Manoush Zomorodi is host of the TED Radio Hour, and author of the book Bored and Brilliant. She’s based in New York, New York.
JOHN DANKOSKY: Oh, hi. This is Science Friday. I’m John Dankosky. Sorry, I was just daydreaming a bit there. You know, you ever do that? You just daydream for a few minutes in the middle of the day. I did that a lot as a kid. Usually, it was about baseball or Star Wars or playing in a rock band. Now you may have done the same thing growing up, and let’s face it– as kids, we didn’t have quite as many responsibilities, so we had the time to just let our minds wander.
But I got to say, it’s a lot harder these days. I mean, when I have a free moment, my mind usually wanders to COVID or politics or climate change or what I have to do tomorrow. But that’s not really daydreaming, is it? And let’s face it– when I have a free moment, I’m probably just going to look at my phone.
As it turns out, it’s not just me. Research shows that adults are really bad at daydreaming. Here to convince us that we should lean back into thinking for fun is my guest, Dr. Erin Westgate, assistant professor of psychology at the University of Florida in Gainesville. Dr. Westgate, nice to have you back on the show. Thanks so much for being here.
ERIN WESTGATE: Thanks so much for having me.
JOHN DANKOSKY: So I want to start by asking, is there a scientific definition of what a daydream is?
ERIN WESTGATE: Ah, that’s a giant can of worms there. When we use terms like daydreaming, of course, we all have the sort of private intuitions of what it means. And even in the scientific community, we’ve gotten into a little bit of what do you mean by daydreaming, what do I mean. And so, we actually use the term thinking for pleasure, which is a little bit more precise. And we usually talk about it as being defined as intentional thinking for pleasure, so really sitting down and intentionally trying to have these positive, pleasant thoughts by yourself, or what we colloquially might call daydreaming.
JOHN DANKOSKY: So a list of things I’m doing tomorrow isn’t a daydream, but imagining a possible future for myself might be.
ERIN WESTGATE: Exactly.
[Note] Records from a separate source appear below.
(* ===== verification/Dashboard.v ===== *)
(** Dashboard: the decision logic behind the screens, which the sources keep free of LVGL.

    Models [src/src/ui/grid_occupancy.h] and [DashboardGrid::AddWidget] of
    [src/src/ui/dashboard_grid.cpp] (module [Grid]), [src/src/ui/virtual_list_window.h]
    and the binding of rows to buttons in [src/src/ui/virtual_list.cpp] (module
    [VirtualList]), and the press, activity and lazy-load trackers (module [Trackers]).
    What LVGL draws is not modelled; what the code hands it is. *)
From S2P Require Import Prelude.

(** ** The dashboard grid *)

Module Grid.

Record Placement := { row : Z; col : Z }.
Record Span := { col_span : Z; row_span : Z }.

(** [GridOccupancy<Columns>] is its rows, a bit set per declared row. *)

Definition kMaxRowSpan : Z := 100.

Section Grid.
Context (Columns : Z).

Definition ClampSpan (cs rs : Z) : Span :=
  let cs := if cs <? 1 then 1 else cs in
  let cs := if Columns <? cs then Columns else cs in
  let rs := if rs <? 1 then 1 else rs in
  let rs := if kMaxRowSpan <? rs then kMaxRowSpan else rs in
  {| col_span := cs; row_span := rs |}.

Definition NewGridOccupancy : list Z := [0].

Definition RowCount (g : list Z) : Z := Z.of_nat (List.length g).

(** [while (size <= row) emplace_back();] *)
Definition EnsureRowExists (r : Z) (g : list Z) : list Z :=
  g ++ repeat 0 (Z.to_nat (r + 1 - RowCount g)).

(** [occupancy_[r][c]]. *)
Definition occupied (g : list Z) (r c : Z) : bool := Z.testbit (nth (Z.to_nat r) g 0) c.

Definition Fits (g : list Z) (r0 c0 cs rs : Z) : bool :=
  if Columns <? c0 + cs then false
  else forallb (fun r => if RowCount g <=? r then true
                         else forallb (fun c => negb (occupied g r c)) (seqZ c0 cs)) (seqZ r0 rs).

(** [occupancy_[r].set(c)], which throws for a column the row does not have. *)
Definition set_cell (g : list Z) (cell : Z * Z) : option (list Z) :=
  let '(r, c) := cell in
  if (0 <=? r) && (r <? RowCount g) && (0 <=? c) && (c <? Columns)
  then Some (<[Z.to_nat r := Z.setbit (nth (Z.to_nat r) g 0) c]> g) else None.

Fixpoint set_cells (cells : list (Z * Z)) (g : list Z) : option (list Z) :=
  match cells with
  | [] => Some g
  | cell :: rest => match set_cell g cell with Some g' => set_cells rest g' | None => None end
  end.

(** The cells of a footprint in the order of the two loops. *)
Definition footprint (r0 c0 cs rs : Z) : list (Z * Z) :=
  flat_map (fun r => map (fun c => (r, c)) (seqZ c0 cs)) (seqZ r0 rs).

Definition MarkOccupied (r0 c0 cs rs : Z) (g : list Z) : option (list Z) :=
  set_cells (footprint r0 c0 cs rs) (EnsureRowExists (r0 + rs - 1) g).

(** The scan of [FindPlacement]; [None] when the fuel runs out. *)
Fixpoint find_from (fuel : nat) (g : list Z) (s : Span) (r c : Z) : option Placement :=
  match fuel with
  | O => None
  | S fuel' =>
      if Fits g r c (col_span s) (row_span s) then Some {| row := r; col := c |}
      else if Columns <=? c + 1 then find_from fuel' g s (r + 1) 0
      else find_from fuel' g s r (c + 1)
  end.

(** Every declared position, and the first one below them. *)
Definition scan_fuel (g : list Z) : nat := S (Z.to_nat (RowCount g * Columns)).

Definition FindPlacement (g : list Z) (cs rs : Z) : option Placement :=
  find_from (scan_fuel g) g (ClampSpan cs rs) 0 0.
End Grid.

(** [GrowRowDescriptorArray]: [None] is [back()] on an empty vector. *)
Definition set_back (x : Z) (l : list Z) : option (list Z) :=
  match l with [] => None | _ => Some (removelast l ++ [x]) end.

Fixpoint grow_descriptors (fuel : nat) (height terminator : Z) (dsc : list Z) : option (list Z) :=
  match fuel with
  | O => Some dsc
  | S fuel' =>
      match set_back height dsc with
      | Some dsc' => grow_descriptors fuel' height terminator (dsc' ++ [terminator])
      | None => None
      end
  end.

(** Each round of the loop adds one entry, so it runs [row - (size - 1) + 1] times. *)
Definition GrowRowDescriptorArray (dsc : list Z) (r height terminator : Z) : option (list Z) :=
  if r <? Z.of_nat (List.length dsc) - 1 then Some dsc
  else grow_descriptors (Z.to_nat (r + 2 - Z.of_nat (List.length dsc))) height terminator dsc.

(** *** [DashboardGrid] *)

Definition kColumns : Z := 4.
Definition kPanelWidth : Z := 720.
Definition kGridPadding : Z := 8.
Definition kCellGap : Z := 8.
Definition kRowHeight : Z := (kPanelWidth - 2 * kGridPadding - (kColumns - 1) * kCellGap) ÷ kColumns.

(** [LV_GRID_TEMPLATE_LAST], a constant of LVGL. *)
Definition Terminator := Z.

Record DashboardGrid := { row_dsc_ : list Z; occupancy_ : list Z }.

Definition NewDashboardGrid (last : Terminator) : DashboardGrid :=
  {| row_dsc_ := [kRowHeight; last]; occupancy_ := NewGridOccupancy |}.

(** What [AddWidget] hands [lv_obj_set_grid_cell]. *)
Record Cell := { at_ : Placement; size : Span }.

Definition AddWidget (last : Terminator) (column_span_ row_span_ : Z) (d : DashboardGrid) : option (Cell * DashboardGrid) :=
  let s := ClampSpan kColumns column_span_ row_span_ in
  match FindPlacement kColumns (occupancy_ d) (col_span s) (row_span s) with
  | None => None
  | Some p =>
      match MarkOccupied kColumns (row p) (col p) (col_span s) (row_span s) (occupancy_ d) with
      | None => None
      | Some g =>
          match GrowRowDescriptorArray (row_dsc_ d) (row p + row_span s - 1) kRowHeight last with
          | None => None
          | Some dsc => Some ({| at_ := p; size := s |}, {| row_dsc_ := dsc; occupancy_ := g |})
          end
      end
  end.

Fixpoint AddWidgets (last : Terminator) (widgets : list (Z * Z)) (d : DashboardGrid) : option (list Cell * DashboardGrid) :=
  match widgets with
  | [] => Some ([], d)
  | (cs, rs) :: rest =>
      match AddWidget last cs rs d with
      | None => None
      | Some (cell, d') =>
          match AddWidgets last rest d' with
          | None => None
          | Some (cells, d'') => Some (cell :: cells, d'')
          end
      end
  end.

(** ** Lemmas *)

Section GridLemmas.
Context (Columns : Z) (HC : 0 < Columns).

Lemma ClampSpan_bounds cs rs :
  1 <= col_span (ClampSpan Columns cs rs) <= Columns /\ 1 <= row_span (ClampSpan Columns cs rs) <= kMaxRowSpan.
Proof. unfold ClampSpan, kMaxRowSpan. cbn. repeat case_match; lia. Qed.

Lemma ClampSpan_idem cs rs :
  let s := ClampSpan Columns cs rs in ClampSpan Columns (col_span s) (row_span s) = s.
Proof. unfold ClampSpan, kMaxRowSpan. cbn. repeat case_match; f_equal; lia. Qed.

Lemma occupied_outside g r c : RowCount g <= r -> occupied g r c = false.
Proof.
  unfold RowCount, occupied. intros Hr. rewrite nth_overflow by lia. apply Z.testbit_0_l.
Qed.

Lemma forallb_seqZ (p : Z -> bool) m n : forallb p (seqZ m n) = true <-> forall i, m <= i < m + n -> p i = true.
Proof.
  rewrite forallb_forall. split; intros Hp i Hi; apply Hp.
  - apply list_elem_of_In, elem_of_seqZ. done.
  - apply list_elem_of_In, elem_of_seqZ in Hi. done.
Qed.

Lemma Fits_spec g r0 c0 cs rs :
  Fits Columns g r0 c0 cs rs = true <->
  c0 + cs <= Columns /\ forall r c, r0 <= r < r0 + rs -> c0 <= c < c0 + cs -> occupied g r c = false.
Proof.
  unfold Fits. destruct (Z.ltb_spec Columns (c0 + cs)) as [Hc|Hc]; [split; [done|lia]|].
  rewrite forallb_seqZ. split.
  - intros Hf. split; [done|]. intros r c Hr Hcc. specialize (Hf r Hr).
    destruct (Z.leb_spec (RowCount g) r); [by apply occupied_outside|].
    apply forallb_seqZ with (i := c) in Hf; [|done]. by apply negb_true_iff.
  - intros [_ Hf] r Hr. destruct (Z.leb_spec (RowCount g) r); [done|].
    apply forallb_seqZ. intros c Hcc. apply negb_true_iff. auto.
Qed.

(** The position [k] of the row-major scan. *)
Definition scan_row (k : Z) : Z := k / Columns.
Definition scan_col (k : Z) : Z := k mod Columns.

Lemma scan_next k : 0 <= k ->
  (if Columns <=? scan_col k + 1 then (scan_row k + 1, 0) else (scan_row k, scan_col k + 1)) =
  (scan_row (k + 1), scan_col (k + 1)).
Proof.
  intros Hk. unfold scan_row, scan_col. pose proof (Z.mod_pos_bound k Columns HC).
  pose proof (Z.div_mod k Columns ltac:(lia)).
  destruct (Z.leb_spec Columns (k mod Columns + 1)) as [Hl|Hl].
  - f_equal; [apply Z.div_unique with 0; lia|apply Z.mod_unique with (k / Columns + 1); lia].
  - f_equal; [apply Z.div_unique with (k mod Columns + 1); lia|apply Z.mod_unique with (k / Columns); lia].
Qed.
So if you sit down and you’re imagining what you need to do in the future, we’d call that planning. Or if you– not that I ever do this, but you’re walking down the street and you’re overcome by worries about what you need to do, we might call that mind wandering. And mind wandering can be a form of daydreaming, but it doesn’t have to be. It can be very unpleasant and aversive at times as well.
JOHN DANKOSKY: So let’s talk about your research. What exactly did you find when you tried to get adults to daydream? And how exactly did you do this?
ERIN WESTGATE: Yeah, so a few years ago, we had this great idea. We thought at the time that everyone has these busy lives. If we just gave everyone a few moments to daydream, that this would be fantastic if you’re relaxing, and people would enjoy it. So we started bringing people into the lab, and we’d put them in this room. We’d take away all their belongings and say, for the next 5 to 20 minutes, we just want you to sit here and entertain yourself with your thoughts. You can think about whatever you want, but we want you to try to have a good time.
And we got the data in, and people did not enjoy this. On a one to nine scale, from 1 is not at all enjoyable to 9 is extremely enjoyable, they gave it a 5, which I always say, if you wanted to go to a movie and you saw it had a 50% Rotten Tomato rating, you wouldn’t be impressed by this, right? A 5 out of 9 is pretty not great. So we’re like, well, but compared to what? What does that mean? And so we started sort of testing alternatives. Like, would you rather think for pleasure, like we’ve asked you to do, or would you rather read a book or do something else by yourself?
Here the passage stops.